Lemma confirmation_loop_spec c g a headers : ∀ previous observed final,
  0 < number previous < 2 ^ 64 →
  confirmation_loop c g a previous observed headers = Ok final →
  ∃ path, Forall2 (λ signed h, block_verified c g a (header_block signed) h [] []) headers path ∧
    linked previous path ∧ path_head previous path = final ∧
    number final = number previous + llen headers.
Proof.
  induction headers as [|signed headers IH]; intros previous observed final Hp; cbn [confirmation_loop].
  { intros <-%Ok_inj. exists []. split_and!; [constructor|done..|unfold llen; simpl; lia]. }
  destruct (Time.Before _ _); [done|].
  destruct (verifyAuthenticatedBlock _ _ _ _) as [[[h r] e]|] eqn:Hv; [|done].
  destruct (_ || _) eqn:Hg; [done|]. bool_facts. intros Hr.
  apply verifyAuthenticatedBlock_Ok in Hv. fold (header_block signed) in Hv.
  pose proof (bv_loop _ _ _ _ _ _ _ Hv) as Hl. cbn [ab_Receipts header_block receipt_loop] in Hl.
  apply Ok_inj in Hl. simplify_eq.
  pose proof (parseEVMHeader_number _ _ (bv_header _ _ _ _ _ _ _ Hv)) as Hn.
  assert (number h = number previous + 1) as Hs.
  { match goal with A : number h = u64 _ |- _ => rewrite A in Hn |- * end.
    destruct (Z.eq_dec (number previous + 1) (2 ^ 64)) as [E|]; [exfalso; rewrite E in Hn; change (u64 (2 ^ 64)) with 0 in Hn; lia|].
    apply u64_small. lia. }
  destruct (IH _ _ _ Hn Hr) as (path & Hf & Hlk & Hlast & Hnum). exists (h :: path).
  split_and!; [by constructor|by split_and!|done|].
  unfold llen in *. simpl length. lia.
Qed.
(** Accepted receipt evidence is what it says. The block's header was signed by
    the authority for this chain; the target is the last of the supplied receipts
    and all receipts before it are supplied and proven, at consecutive transaction
    indexes, under the header's roots; the target's receipt reports success and
    holds exactly the expected log (address, topics, data), at the block-global log
    index that follows from counting the logs before it; and exactly the required
    number of further headers, each signed by the authority, extend the block one
    by one, by number and parent hash, up to the reported finality head. *)
Theorem receipt_evidence_sound (c : Z) (coordinator authority : string) (block : AuthenticatedBlock)
    (headers : list AuthenticatedHeader) (target depth : Z) (x : ExpectedReceiptLog)
    (ev : VerifiedReceiptEvidence) :
  0 <= target →
  VerifyAuthenticatedReceiptEvidence c coordinator authority block headers target depth x = Ok ev →
  ∃ header receipts events path,
    block_verified c coordinator authority block header receipts events ∧
    (∃ prefix p logs k,
       ab_Receipts block = prefix ++ [p] ∧ target = llen prefix ∧
       (∀ i q, ab_Receipts block !! i = Some q → proof_accepted header (Z.of_nat i) q = true) ∧
       decodeReceipt (ip_ReceiptRLP p) = Ok (TransactionSucceeded, logs) ∧
       logs !! k = Some (mkReceiptLog coordinator (el_Topics x) (el_Data x)) ∧
       el_LogIndex x = Zsum log_count prefix + Z.of_nat k ∧
       ve_TransactionHash ev = hex32 (keccak (ip_TransactionRLP p))) ∧
    ve_Log ev = expected_log x ∧ ve_TransactionIndex ev = target ∧
    ve_BlockHash ev = hash header ∧ ve_BlockNumber ev = number header ∧
    ve_ReceiptsRoot ev = receiptsRoot header ∧
    length headers = Z.to_nat depth ∧ 0 < depth ∧
    Forall2 (λ signed h, block_verified c coordinator authority (header_block signed) h [] [])
      headers path ∧
    linked header path ∧ ve_FinalityHeadHash ev = hash (path_head header path) ∧
    ve_FinalityHeadNumber ev = number header + depth.
Proof using All.
  intros Ht0. unfold VerifyAuthenticatedReceiptEvidence. destruct (_ || _) eqn:Hg; [done|]. bool_facts.
  destruct (verifyAuthenticatedBlock _ _ _ _) as [[[h rs] es]|] eqn:Hv; [|done].
  apply verifyAuthenticatedBlock_Ok in Hv. pose proof (bv_loop _ _ _ _ _ _ _ Hv) as Hl.
  destruct (receipt_loop_count _ _ _ _ _ _ 0 _ _ ltac:(lia) Hl) as [Hcount Hlen].
  destruct (_ <=? target) eqn:Ht; [apply Z.leb_le in Ht; unfold llen in *; lia|].
  destruct (match_receipt_loop _ _ _ _ _ _) as [[m|]|] eqn:Hm; [|done..].
  apply match_receipt_loop_spec in Hm as (-> & i & k & p & logs & Hp & -> & Hd & Hk & Hx); [|lia..].
  destruct (confirmation_loop _ _ _ _ _ _) as [final|] eqn:Hf; [|done].
  apply confirmation_loop_spec in Hf as (path & Hpath & Hlink & Hhead & Hnum);
    [|by eapply parseEVMHeader_number, bv_header].
  destruct (receipt_loop_lookup _ _ _ _ _ _ _ _ _ _ _ Hl Hp) as (Ha & st & lg & Hd' & Hr).
  rewrite Z.add_0_l, Nat2Z.id, (nth_lookup_Some _ _ _ _ Hr).
  intros <-%Ok_inj. exists h, rs, es, path. split; [done|]. split.
  - exists (take i (ab_Receipts block)), p, logs, k.
    assert (length (ab_Receipts block) = S i) as Hsi by (unfold llen in *; lia). split_and!; try done.
    + rewrite <- (take_drop i (ab_Receipts block)) at 1. f_equal.
      rewrite (drop_S _ _ _ Hp), drop_ge by lia. done.
    + unfold llen. rewrite length_take. lia.
    + intros j q Hq. by apply (receipt_loop_lookup _ _ _ _ _ _ _ _ _ _ _ Hl Hq).
    + congruence.
  - pose proof Ha as Ha'. unfold proof_accepted in Ha'. bool_facts. cbn.
    unfold llen in *. split_and!; try done; try lia; congruence.
Qed.
End Verified.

§

* WHAT TO WORK ON: Please, starting with the first line of the material above, write out each line exactly and finish on the line that includes "index that follows".

* WRITTEN REPLY:
Lemma confirmation_loop_spec c g a headers : ∀ previous observed final,
  0 < number previous < 2 ^ 64 →
  confirmation_loop c g a previous observed headers = Ok final →
  ∃ path, Forall2 (λ signed h, block_verified c g a (header_block signed) h [] []) headers path ∧
    linked previous path ∧ path_head previous path = final ∧
    number final = number previous + llen headers.
Proof.
  induction headers as [|signed headers IH]; intros previous observed final Hp; cbn [confirmation_loop].
  { intros <-%Ok_inj. exists []. split_and!; [constructor|done..|unfold llen; simpl; lia]. }
  destruct (Time.Before _ _); [done|].
  destruct (verifyAuthenticatedBlock _ _ _ _) as [[[h r] e]|] eqn:Hv; [|done].
  destruct (_ || _) eqn:Hg; [done|]. bool_facts. intros Hr.
  apply verifyAuthenticatedBlock_Ok in Hv. fold (header_block signed) in Hv.
  pose proof (bv_loop _ _ _ _ _ _ _ Hv) as Hl. cbn [ab_Receipts header_block receipt_loop] in Hl.
  apply Ok_inj in Hl. simplify_eq.
  pose proof (parseEVMHeader_number _ _ (bv_header _ _ _ _ _ _ _ Hv)) as Hn.
  assert (number h = number previous + 1) as Hs.
  { match goal with A : number h = u64 _ |- _ => rewrite A in Hn |- * end.
    destruct (Z.eq_dec (number previous + 1) (2 ^ 64)) as [E|]; [exfalso; rewrite E in Hn; change (u64 (2 ^ 64)) with 0 in Hn; lia|].
    apply u64_small. lia. }
  destruct (IH _ _ _ Hn Hr) as (path & Hf & Hlk & Hlast & Hnum). exists (h :: path).
  split_and!; [by constructor|by split_and!|done|].
  unfold llen in *. simpl length. lia.
Qed.
(** Accepted receipt evidence is what it says. The block's header was signed by
    the authority for this chain; the target is the last of the supplied receipts
    and all receipts before it are supplied and proven, at consecutive transaction
    indexes, under the header's roots; the target's receipt reports success and
    holds exactly the expected log (address, topics, data), at the block-global log
    index that follows from counting the logs before it; and exactly the required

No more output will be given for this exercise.